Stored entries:
BEGIN
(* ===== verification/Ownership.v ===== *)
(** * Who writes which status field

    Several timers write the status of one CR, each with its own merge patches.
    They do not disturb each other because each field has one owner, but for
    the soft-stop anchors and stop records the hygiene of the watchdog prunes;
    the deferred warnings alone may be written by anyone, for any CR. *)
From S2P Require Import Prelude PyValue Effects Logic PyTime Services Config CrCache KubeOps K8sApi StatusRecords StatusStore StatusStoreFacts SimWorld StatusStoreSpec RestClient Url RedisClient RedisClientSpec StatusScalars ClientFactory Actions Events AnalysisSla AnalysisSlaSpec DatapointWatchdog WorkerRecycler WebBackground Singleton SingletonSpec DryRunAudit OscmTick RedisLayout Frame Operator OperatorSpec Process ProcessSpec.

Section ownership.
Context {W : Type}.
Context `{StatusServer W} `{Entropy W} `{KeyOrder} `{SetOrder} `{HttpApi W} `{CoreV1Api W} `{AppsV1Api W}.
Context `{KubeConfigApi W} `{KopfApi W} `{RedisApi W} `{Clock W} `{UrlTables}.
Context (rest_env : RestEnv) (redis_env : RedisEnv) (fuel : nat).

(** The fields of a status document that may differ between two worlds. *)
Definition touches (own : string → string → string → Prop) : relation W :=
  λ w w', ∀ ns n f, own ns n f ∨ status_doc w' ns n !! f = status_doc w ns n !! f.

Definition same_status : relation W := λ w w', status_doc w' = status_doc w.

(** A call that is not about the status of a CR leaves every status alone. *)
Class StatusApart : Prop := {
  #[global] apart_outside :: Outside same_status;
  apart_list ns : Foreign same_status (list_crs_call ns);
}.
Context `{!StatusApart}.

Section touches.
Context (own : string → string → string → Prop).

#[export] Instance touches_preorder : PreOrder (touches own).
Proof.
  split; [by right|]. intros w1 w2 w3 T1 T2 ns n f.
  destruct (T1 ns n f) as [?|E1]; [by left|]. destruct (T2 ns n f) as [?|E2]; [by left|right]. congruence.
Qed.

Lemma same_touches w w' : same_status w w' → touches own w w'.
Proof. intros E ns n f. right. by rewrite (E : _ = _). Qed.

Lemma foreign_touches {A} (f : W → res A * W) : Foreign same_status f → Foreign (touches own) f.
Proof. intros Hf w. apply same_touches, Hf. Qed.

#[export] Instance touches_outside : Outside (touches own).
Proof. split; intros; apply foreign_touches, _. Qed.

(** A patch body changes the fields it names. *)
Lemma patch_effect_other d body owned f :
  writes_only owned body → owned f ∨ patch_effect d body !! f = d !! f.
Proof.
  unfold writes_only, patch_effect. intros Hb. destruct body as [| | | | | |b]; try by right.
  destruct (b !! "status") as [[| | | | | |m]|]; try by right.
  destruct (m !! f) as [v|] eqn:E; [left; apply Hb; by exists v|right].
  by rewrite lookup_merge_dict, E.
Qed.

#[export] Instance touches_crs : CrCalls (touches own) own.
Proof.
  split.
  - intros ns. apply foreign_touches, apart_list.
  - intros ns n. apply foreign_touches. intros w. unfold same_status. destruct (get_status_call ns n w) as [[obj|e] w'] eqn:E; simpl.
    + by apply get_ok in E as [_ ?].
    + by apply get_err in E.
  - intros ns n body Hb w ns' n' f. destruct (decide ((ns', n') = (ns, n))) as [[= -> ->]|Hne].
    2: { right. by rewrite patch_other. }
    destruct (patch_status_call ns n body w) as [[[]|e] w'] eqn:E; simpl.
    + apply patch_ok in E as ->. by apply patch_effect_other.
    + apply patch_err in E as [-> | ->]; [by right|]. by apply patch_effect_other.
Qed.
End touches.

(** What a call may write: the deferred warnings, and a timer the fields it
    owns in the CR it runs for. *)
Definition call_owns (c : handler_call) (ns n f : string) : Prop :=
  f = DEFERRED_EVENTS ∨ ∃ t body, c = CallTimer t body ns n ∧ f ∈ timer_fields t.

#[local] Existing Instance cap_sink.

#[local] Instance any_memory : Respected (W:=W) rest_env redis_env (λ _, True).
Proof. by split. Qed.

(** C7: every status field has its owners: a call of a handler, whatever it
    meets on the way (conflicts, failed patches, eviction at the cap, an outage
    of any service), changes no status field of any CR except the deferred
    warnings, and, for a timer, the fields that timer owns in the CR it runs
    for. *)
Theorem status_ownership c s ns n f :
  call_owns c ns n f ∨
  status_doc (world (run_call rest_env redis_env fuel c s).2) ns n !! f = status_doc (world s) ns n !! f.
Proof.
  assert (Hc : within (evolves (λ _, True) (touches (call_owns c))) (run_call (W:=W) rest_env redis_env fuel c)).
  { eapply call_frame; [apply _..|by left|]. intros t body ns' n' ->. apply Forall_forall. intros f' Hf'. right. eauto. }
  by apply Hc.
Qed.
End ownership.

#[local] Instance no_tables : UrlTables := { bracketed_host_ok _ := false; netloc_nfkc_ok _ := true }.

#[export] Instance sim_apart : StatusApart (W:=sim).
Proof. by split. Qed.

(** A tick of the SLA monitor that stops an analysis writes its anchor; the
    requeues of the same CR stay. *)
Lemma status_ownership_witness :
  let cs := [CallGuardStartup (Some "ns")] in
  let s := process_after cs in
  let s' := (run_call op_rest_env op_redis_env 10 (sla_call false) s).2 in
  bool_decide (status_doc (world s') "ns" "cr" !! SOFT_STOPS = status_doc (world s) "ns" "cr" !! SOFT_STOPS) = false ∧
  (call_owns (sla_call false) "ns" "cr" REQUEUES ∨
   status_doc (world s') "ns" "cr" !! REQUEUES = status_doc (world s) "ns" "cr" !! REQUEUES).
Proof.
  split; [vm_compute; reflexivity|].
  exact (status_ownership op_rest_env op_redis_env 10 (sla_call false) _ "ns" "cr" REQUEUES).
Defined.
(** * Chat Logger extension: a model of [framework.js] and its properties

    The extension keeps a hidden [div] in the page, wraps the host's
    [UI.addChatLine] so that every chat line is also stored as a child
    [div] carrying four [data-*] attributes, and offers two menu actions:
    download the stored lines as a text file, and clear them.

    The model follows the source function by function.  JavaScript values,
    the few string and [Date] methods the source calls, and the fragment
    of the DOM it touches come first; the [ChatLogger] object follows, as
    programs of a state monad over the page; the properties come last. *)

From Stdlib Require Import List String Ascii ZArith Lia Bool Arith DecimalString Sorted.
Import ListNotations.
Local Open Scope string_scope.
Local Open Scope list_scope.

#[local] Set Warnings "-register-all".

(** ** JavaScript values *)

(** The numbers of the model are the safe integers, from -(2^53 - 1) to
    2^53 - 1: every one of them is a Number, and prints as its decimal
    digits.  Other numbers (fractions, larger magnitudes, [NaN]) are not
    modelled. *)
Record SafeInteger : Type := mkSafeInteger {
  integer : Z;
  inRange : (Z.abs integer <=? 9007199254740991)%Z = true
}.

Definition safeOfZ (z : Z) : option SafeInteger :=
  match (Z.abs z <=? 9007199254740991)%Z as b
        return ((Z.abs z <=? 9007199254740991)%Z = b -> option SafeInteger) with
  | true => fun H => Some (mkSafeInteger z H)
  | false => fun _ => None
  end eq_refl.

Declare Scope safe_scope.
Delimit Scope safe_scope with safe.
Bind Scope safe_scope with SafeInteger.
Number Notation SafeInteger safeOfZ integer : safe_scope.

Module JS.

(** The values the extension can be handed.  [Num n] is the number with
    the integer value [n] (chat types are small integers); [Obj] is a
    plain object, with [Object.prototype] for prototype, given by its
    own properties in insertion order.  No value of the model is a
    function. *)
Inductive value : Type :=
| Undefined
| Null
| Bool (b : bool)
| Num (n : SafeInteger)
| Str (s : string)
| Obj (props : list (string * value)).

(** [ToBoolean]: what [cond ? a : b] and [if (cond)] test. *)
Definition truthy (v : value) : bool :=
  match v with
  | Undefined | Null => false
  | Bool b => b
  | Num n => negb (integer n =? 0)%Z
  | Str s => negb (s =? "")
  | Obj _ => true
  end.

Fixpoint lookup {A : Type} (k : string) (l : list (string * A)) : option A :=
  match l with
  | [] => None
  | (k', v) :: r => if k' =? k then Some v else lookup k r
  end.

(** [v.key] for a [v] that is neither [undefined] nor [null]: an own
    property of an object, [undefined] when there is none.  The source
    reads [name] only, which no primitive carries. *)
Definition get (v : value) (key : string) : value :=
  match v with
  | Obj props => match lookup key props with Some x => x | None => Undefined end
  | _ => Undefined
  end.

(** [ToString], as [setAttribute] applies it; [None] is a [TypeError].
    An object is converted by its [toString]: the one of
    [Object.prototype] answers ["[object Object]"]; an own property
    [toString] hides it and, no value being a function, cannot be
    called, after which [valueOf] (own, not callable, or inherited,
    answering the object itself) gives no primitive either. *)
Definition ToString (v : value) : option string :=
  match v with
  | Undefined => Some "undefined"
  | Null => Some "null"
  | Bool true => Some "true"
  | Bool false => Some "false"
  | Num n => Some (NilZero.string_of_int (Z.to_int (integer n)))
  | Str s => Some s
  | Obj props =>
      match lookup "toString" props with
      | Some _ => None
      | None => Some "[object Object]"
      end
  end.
END
Task requirements: Lines that contain "mkSafeInteger" are the result; find them in the entries above and copy each one.

Solution to the problem:
Record SafeInteger : Type := mkSafeInteger {
  | true => fun H => Some (mkSafeInteger z H)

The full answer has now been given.